February 23, 20112
AIG just conducted a two-fold master class of i) how to confuse Wall Street of having “superb” earnings, and ii) how to avoid paying any corporate taxes for years to come. Because as part of the company’s just announced massive $19.8 billion profit, a whopping $17.8 billion was nothing short of the oldest tax accounting gimmick in the book – the release of a valuation allowance (i.e., deferred tax liability vs deferred tax asset conversion). In other words, apples to apples, the real Net Income attributable to shareholders was not $19.8 billion but realistically $2 billion, which would compare to last year’s $11.2 billion if only it was not for a $13.5 billion gain on divested business posted in Q4 2011, when the company again was fudging numbers like a drunken sailor. Anyway, we are confident even the algos will figure it out eventually. But the real slap in the face coming from this bailed out company is that as a result of this accounting change,AIG will essentially not pay any taxes for years to come, most likely until its next insolvency.
Reuters explains: “Bailed-out insurer American International Group reported a profit of $19.8 billion for the fourth quarter, after an accounting determination that it is likely to post future profits let it release the value of some tax benefits. The move essentially means AIG will not pay tax on tens of billions of dollars of income in the coming years, thanks to benefits that stem from its financial crisis-era losses.” In other words, the company that is still primarily held by the Treasury, i.e., America’s taxpayers, has just repaid its generous bailout provider by halting all tax payments on future profits, courtesy of some bespectacled tax accountant in some dark room agreeing that AIG can now use its NOL carryforward in perpetuity, as the firm is now “viable.”

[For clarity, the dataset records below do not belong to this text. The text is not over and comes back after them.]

(* ===== verification/Errors.v ===== *)
(** The error codes every engine crate reports ([engine/crates/shared/src/error/codes.rs]). *)
From S2P Require Import Prelude.

Set Default Proof Using "Type".

Inductive ErrorCode :=
  | Ok | Internal | InvalidArgument | NotFound | PermissionDenied | Timeout | Unsupported | NotImplemented
  | Cancelled | Disconnected | InvalidOperation | InputSaturated | IoError | BadFileDescriptor
  | ExceedMaxConcurrentFdLimit | ArrayBufferDoesNotExist | JsException | ModuleLoadError | OutOfMemory
  | JsExecutionTimeout | HostPanic | Anr | CodeSignatureInvalid | CodeIntegrityFailed | ImageReadError
  | InvalidImageBuffer | RenderBackendError | ShaderCompileError | ProgramLinkError | RenderLibraryLoadError
  | RenderSymbolLoadError | RenderBindApiError | RenderGetDisplayError | RenderInitializeError
  | RenderChooseConfigError | RenderCreateSurfaceError | RenderCreateContextError | RenderMakeCurrentError
  | RenderSwapIntervalError | RenderSwapBuffersError | RenderInvalidStateError | Render2DInitError
  | Render2DResourceError.
#[global] Instance ErrorCode_eq_dec : EqDecision ErrorCode.
Proof. solve_decision. Defined.

Definition default_message (code : ErrorCode) : string :=
  match code with
  | Ok => "ok"
  | Internal => "internal error"
  | InvalidArgument => "invalid argument"
  | NotFound => "not found"
  | PermissionDenied => "permission denied"
  | Timeout => "timeout"
  | Unsupported => "unsupported"
  | NotImplemented => "not implemented"
  | Cancelled => "cancelled"
  | Disconnected => "disconnected"
  | InvalidOperation => "invalid operation"
  | InputSaturated => "input transport saturated"
  | IoError => "io error"
  | BadFileDescriptor => "bad file descriptor"
  | ExceedMaxConcurrentFdLimit => "too many open files"
  | ArrayBufferDoesNotExist => "array buffer does not exist"
  | JsException => "js exception"
  | ModuleLoadError => "module load error"
  | OutOfMemory => "out of memory"
  | JsExecutionTimeout => "js execution timeout"
  | HostPanic => "host thread panic"
  | Anr => "application not responding"
  | CodeSignatureInvalid => "code signature invalid"
  | CodeIntegrityFailed => "code integrity check failed"
  | ImageReadError => "image read error"
  | InvalidImageBuffer => "invalid image buffer"
  | RenderBackendError => "render backend error"
  | ShaderCompileError => "shader compile error"
  | ProgramLinkError => "program link error"
  | RenderLibraryLoadError => "render library load error"
  | RenderSymbolLoadError => "render symbol load error"
  | RenderBindApiError => "render bind api error"
  | RenderGetDisplayError => "render get display error"
  | RenderInitializeError => "render initialize error"
  | RenderChooseConfigError => "render choose config error"
  | RenderCreateSurfaceError => "render create surface error"
  | RenderCreateContextError => "render create context error"
  | RenderMakeCurrentError => "render make current error"
  | RenderSwapIntervalError => "render swap interval error"
  | RenderSwapBuffersError => "render swap buffers error"
  | RenderInvalidStateError => "render invalid state error"
  | Render2DInitError => "render 2d init error"
  | Render2DResourceError => "render 2d resource error"
  end.

(** [#[repr(u16)]]: the discriminants. *)
Definition as_u16 (code : ErrorCode) : Z :=
  match code with
  | Ok => 0 | Internal => 1 | InvalidArgument => 2 | NotFound => 3 | PermissionDenied => 4 | Timeout => 5
  | Unsupported => 6 | NotImplemented => 7 | Cancelled => 8 | Disconnected => 9 | InvalidOperation => 10
  | InputSaturated => 11 | IoError => 100 | BadFileDescriptor => 101 | ExceedMaxConcurrentFdLimit => 102
  | ArrayBufferDoesNotExist => 200 | JsException => 201 | ModuleLoadError => 202 | OutOfMemory => 203
  | JsExecutionTimeout => 204 | HostPanic => 205 | Anr => 206 | CodeSignatureInvalid => 207
  | CodeIntegrityFailed => 208 | ImageReadError => 300 | InvalidImageBuffer => 301
  | RenderBackendError => 400 | ShaderCompileError => 401 | ProgramLinkError => 402
  | RenderLibraryLoadError => 403 | RenderSymbolLoadError => 404 | RenderBindApiError => 405
  | RenderGetDisplayError => 406 | RenderInitializeError => 407 | RenderChooseConfigError => 408
  | RenderCreateSurfaceError => 409 | RenderCreateContextError => 410 | RenderMakeCurrentError => 411
  | RenderSwapIntervalError => 412 | RenderSwapBuffersError => 413 | RenderInvalidStateError => 414
  | Render2DInitError => 420 | Render2DResourceError => 421
  end.

(** [TryFrom<u16>]. *)
Definition code_try_from (v : Z) : option ErrorCode :=
  match v with
  | 0 => Some Ok | 1 => Some Internal | 2 => Some InvalidArgument | 3 => Some NotFound
  | 4 => Some PermissionDenied | 5 => Some Timeout | 6 => Some Unsupported | 7 => Some NotImplemented
  | 8 => Some Cancelled | 9 => Some Disconnected | 10 => Some InvalidOperation | 11 => Some InputSaturated
  | 100 => Some IoError | 101 => Some BadFileDescriptor | 102 => Some ExceedMaxConcurrentFdLimit
  | 200 => Some ArrayBufferDoesNotExist | 201 => Some JsException | 202 => Some ModuleLoadError
  | 203 => Some OutOfMemory | 204 => Some JsExecutionTimeout | 205 => Some HostPanic | 206 => Some Anr
  | 207 => Some CodeSignatureInvalid | 208 => Some CodeIntegrityFailed | 300 => Some ImageReadError
  | 301 => Some InvalidImageBuffer | 400 => Some RenderBackendError | 401 => Some ShaderCompileError
  | 402 => Some ProgramLinkError | 403 => Some RenderLibraryLoadError | 404 => Some RenderSymbolLoadError
  | 405 => Some RenderBindApiError | 406 => Some RenderGetDisplayError | 407 => Some RenderInitializeError
  | 408 => Some RenderChooseConfigError | 409 => Some RenderCreateSurfaceError
  | 410 => Some RenderCreateContextError | 411 => Some RenderMakeCurrentError
  | 412 => Some RenderSwapIntervalError | 413 => Some RenderSwapBuffersError
  | 414 => Some RenderInvalidStateError | 420 => Some Render2DInitError | 421 => Some Render2DResourceError
  | _ => None
  end.

(** The two tables agree. *)
Lemma code_round_trip v code : code_try_from v = Some code ↔ as_u16 code = v.
Proof.
  split; [|intros <-; by destruct code].
  unfold code_try_from. repeat case_match; by intros [= <-].
Qed.
Lemma vao_number_inj N v w :
  names_ok N → vao_live N v = true → vao_live N w = true → vao_number N v = vao_number N w → v = w.
Proof.
  intros HN. unfold vao_live, vao_number, vao_name. rewrite !orb_true_iff, !bool_decide_eq_true.
  destruct (Z.eqb_spec v 0) as [->|Hv], (Z.eqb_spec w 0) as [->|Hw]; try done.
  - intros _ [?|[h Hh]]; [done|]. rewrite Hh. cbn. intros <-. by destruct (vao_nonzero _ HN _ _ Hh).
  - intros [?|[h Hh]] _; [done|]. rewrite Hh. cbn. intros ->. by destruct (vao_nonzero _ HN _ _ Hh).
  - intros [?|[h Hh]] [?|[h' Hh']]; try done. rewrite Hh, Hh'. cbn. intros ->. by apply (vao_inj _ HN _ _ h').
Qed.

Lemma buffer_slot_shared d t : t ≠ GL_ELEMENT_ARRAY_BUFFER → buffer_slot d t = SBuffer t.
Proof. intros H. unfold buffer_slot. by rewrite (proj2 (Z.eqb_neq _ _)). Qed.

(** Shared by the targets whose binding is a slot of its own. *)
Lemma buffer_step N s s' d t b :
  t ≠ GL_ELEMENT_ARRAY_BUFFER → buffer_shadow s' t = Some b →
  (∀ u, u ≠ t → buffer_shadow s' u = buffer_shadow s u) →
  (∀ k, (∀ u, k ≠ SBuffer u) → claim N s' k = claim N s k) →
  claims_step N s s' d (gl_bind_buffer t (b ≫= n_buffer N)).
Proof.
  intros Ht Hb Ho Hc k v. cbn [call_writes]. rewrite buffer_slot_shared by done. cbn [assigned].
  assert (Hd : (∃ u, k = SBuffer u) ∨ ∀ u, k ≠ SBuffer u) by (destruct k; eauto).
  destruct Hd as [[u ->]|Hk].
  - cbn [native claim]. case_bool_decide as E; simplify_eq.
    + rewrite Hb. cbn. by intros [= <-].
    + rewrite Ho by congruence. done.
  - rewrite Hc by naive_solver. rewrite bool_decide_eq_false_2; [done|]. intros E. destruct k; naive_solver.
Qed.

(** The proof for one target that is a slot of its own. *)
Ltac buffer_others :=
  let u := fresh "u" in let Hu := fresh "Hu" in
  intros u Hu; unfold buffer_shadow; cbn;
  repeat match goal with |- context [u =? ?c] =>
    destruct (Z.eqb_spec u c); [first [reflexivity | exfalso; by apply Hu]|] end; reflexivity.

Ltac buffer_update t Hg Hs :=
  eapply option_tracks;
  [ intros; cbv beta zeta delta [gl diag put]; reflexivity | exact Hg | exact Hs
  | let H := fresh "H" in intros H%bool_decide_eq_true_1; apply Forall_singleton; cbn [fst snd];
    apply (Hs (SBuffer t)); cbn; by rewrite H
  | intros _; split; [by destruct Hg; split|];
    apply buffer_step; [done|done|buffer_others|intros [] Hk; solve [reflexivity | by destruct (Hk _ eq_refl)]] ].

Lemma bind_buffer_tracks N t b s d :
  names_ok N → shaped N s → sound N s d →
  tracks N (update_bind_buffer t b) (gl_bind_buffer t (b ≫= n_buffer N)) s d.
Proof.
  intros HN Hg Hs. unfold update_bind_buffer, dedup_slot.
  destruct (Z.eqb_spec t GL_ARRAY_BUFFER) as [->|]; [buffer_update GL_ARRAY_BUFFER Hg Hs|].
  destruct (Z.eqb_spec t GL_ELEMENT_ARRAY_BUFFER) as [->|].
  { eapply option_tracks; [intros; cbv beta zeta delta [gl diag put]; reflexivity|exact Hg|exact Hs| |].
    - intros H%bool_decide_eq_true_1. apply Forall_singleton. cbn [fst snd].
      change (buffer_slot d GL_ELEMENT_ARRAY_BUFFER) with (SElementArray (current_vao d)).
      rewrite (current_vao_sound _ _ _ Hs). apply (Hs (SElementArray (default 0 (bound_vao s)))).
      cbn. by rewrite Z.eqb_refl, H.
    - intros _. split; [by destruct Hg; split|]. intros k v. cbn [call_writes].
      change (buffer_slot d GL_ELEMENT_ARRAY_BUFFER) with (SElementArray (current_vao d)).
      rewrite (current_vao_sound _ _ _ Hs).
      destruct k; cbn [assigned native]; case_bool_decide as E; simplify_eq; cbn [claim]; try done; cbn.
      + destruct (Z.eqb_spec vao (default 0 (bound_vao s))) as [->|]; [by intros [= <-]|done].
      + destruct (Z.eqb_spec vao (default 0 (bound_vao s))) as [->|]; done. }
  destruct (Z.eqb_spec t GL_UNIFORM_BUFFER) as [->|]; [buffer_update GL_UNIFORM_BUFFER Hg Hs|].
  destruct (Z.eqb_spec t GL_PIXEL_UNPACK_BUFFER) as [->|]; [buffer_update GL_PIXEL_UNPACK_BUFFER Hg Hs|].
  destruct (Z.eqb_spec t GL_PIXEL_PACK_BUFFER) as [->|]; [buffer_update GL_PIXEL_PACK_BUFFER Hg Hs|].
  destruct (Z.eqb_spec t GL_COPY_READ_BUFFER) as [->|]; [buffer_update GL_COPY_READ_BUFFER Hg Hs|].
  destruct (Z.eqb_spec t GL_COPY_WRITE_BUFFER) as [->|]; [buffer_update GL_COPY_WRITE_BUFFER Hg Hs|].
  destruct (Z.eqb_spec t GL_TRANSFORM_FEEDBACK_BUFFER) as [->|]; [buffer_update GL_TRANSFORM_FEEDBACK_BUFFER Hg Hs|].
  intros dg. cbn zeta. change (gl (issue_if true _).2) with s. split; [done|]. split; [|done].
  eapply sound_step; [|exact Hs]. intros k v. cbn [call_writes]. rewrite buffer_slot_shared by done.
  cbn [assigned]. case_bool_decide as E; [|done]. destruct k; cbn [native] in E; simplify_eq; cbn [claim]. unfold buffer_shadow.
  repeat match goal with |- context [?u =? ?c] => destruct (Z.eqb_spec u c); [done|] end. done.
Qed.

(** ** Updates of a shadow that keeps the contract *)

Section shadow.
Context (N : Names) {S K J V : Type} `{Laws : DedupLaws S K J V} `{!EqDecision J}.
Context (sh : S) (key : K) (v : V) (s : CanvasGLState) (d : GlState) (c : GlCall) (next : S → CanvasGLState).
(** The entry of the shadow a slot is, and what its value means. *)
Context (family : Slot → option J) (val : V → Val).
Local Abbreviation sh' := (record key v sh).2.
Local Abbreviation s' := (next sh').

Lemma shadow_tracks f b :
  (∀ dg, f {| gl := s; diag := dg |} = issue_if (b || (record key v sh).1) {| gl := s'; diag := dg |}) →
  good sh → shaped N s' → sound N s d →
  (∀ k j, family k = Some j → claim N s k = val <$> claims sh j ∧ claim N s' k = val <$> claims sh' j) →
  (∀ k w, family k = None → claim N s' k = Some w →
    claim N s k = Some w ∧ assigned (native N k) (call_writes d c) = None) →
  (∀ k j x, family k = Some j → claims sh' j = Some x →
    assigned (native N k) (call_writes d c) = if bool_decide (j ∈ writes key) then Some (val v) else None) →
  ((record key v sh).1 = false → Forall (λ kv, ∃ k j, kv = (native N k, val v) ∧ family k = Some j ∧ j ∈ writes key)
    (call_writes d c)) →
  tracks N f c s d.
Proof using Laws.
  intros Hf Hg Hg' Hs Hfam Hother Hin Hw dg. rewrite Hf. cbn zeta.
  destruct (issue_if_spec (b || (record key v sh).1) {| gl := s'; diag := dg |}) as [-> ->]. cbn [gl].
  split; [done|]. split.
  - eapply sound_step; [|exact Hs]. intros k w Hk. destruct (family k) as [j|] eqn:Ek.
    + destruct (Hfam k j Ek) as [E E']. rewrite E' in Hk. apply fmap_Some in Hk as (x & Hx & ->).
      rewrite (Hin k j x Ek Hx). destruct (record_claims key v sh j x Hg Hx) as [[Hj ->]|[Hj Hc]].
      * by rewrite bool_decide_eq_true_2.
      * rewrite bool_decide_eq_false_2 by done. by rewrite E, Hc.
    + destruct (Hother k w Ek Hk) as [? ->]. done.
  - intros [_ Hr]%orb_false_iff. apply after_same. eapply Forall_impl; [exact (Hw Hr)|].
    intros ? (k & j & -> & Ek & Hj). cbn [fst snd]. apply Hs. destruct (Hfam k j Ek) as [-> _].
    by rewrite (record_skipped key v sh j Hg Hr Hj).
Qed.
End shadow.

(** A call of which nothing is recorded: no slot it writes is claimed. *)
Lemma unrecorded_tracks N f s d c :
  (∀ dg, f {| gl := s; diag := dg |} = issue_if true {| gl := s; diag := dg |}) →
  (∀ k w, claim N s k = Some w → assigned (native N k) (call_writes d c) = None) →
  shaped N s → sound N s d → tracks N f c s d.
Proof.
  intros Hf Hw Hg Hs dg. rewrite Hf. cbn [fst snd issue_if]. change (gl (_ <| diag := _ |>)) with s.
  split; [done|]. split; [|done]. eapply sound_step; [|exact Hs]. intros k w Hk. by rewrite (Hw k w Hk).
Qed.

And that is how corporate cronysim thrives in what what is without a doubt the world’s most laughable banana republic (after Bavaria Sachs of course).
AIG said in the third quarter that its results in the fourth quarter would determine whether it could release a so-called valuation allowance against the tax assets.
Having determined it is more likely than not to be consistently profitable in the future, it released most of the allowance in the quarter.
Some of the allowance, related to the company’s life insurance business, was not released, a recognition that future profits are not as immediately certain there.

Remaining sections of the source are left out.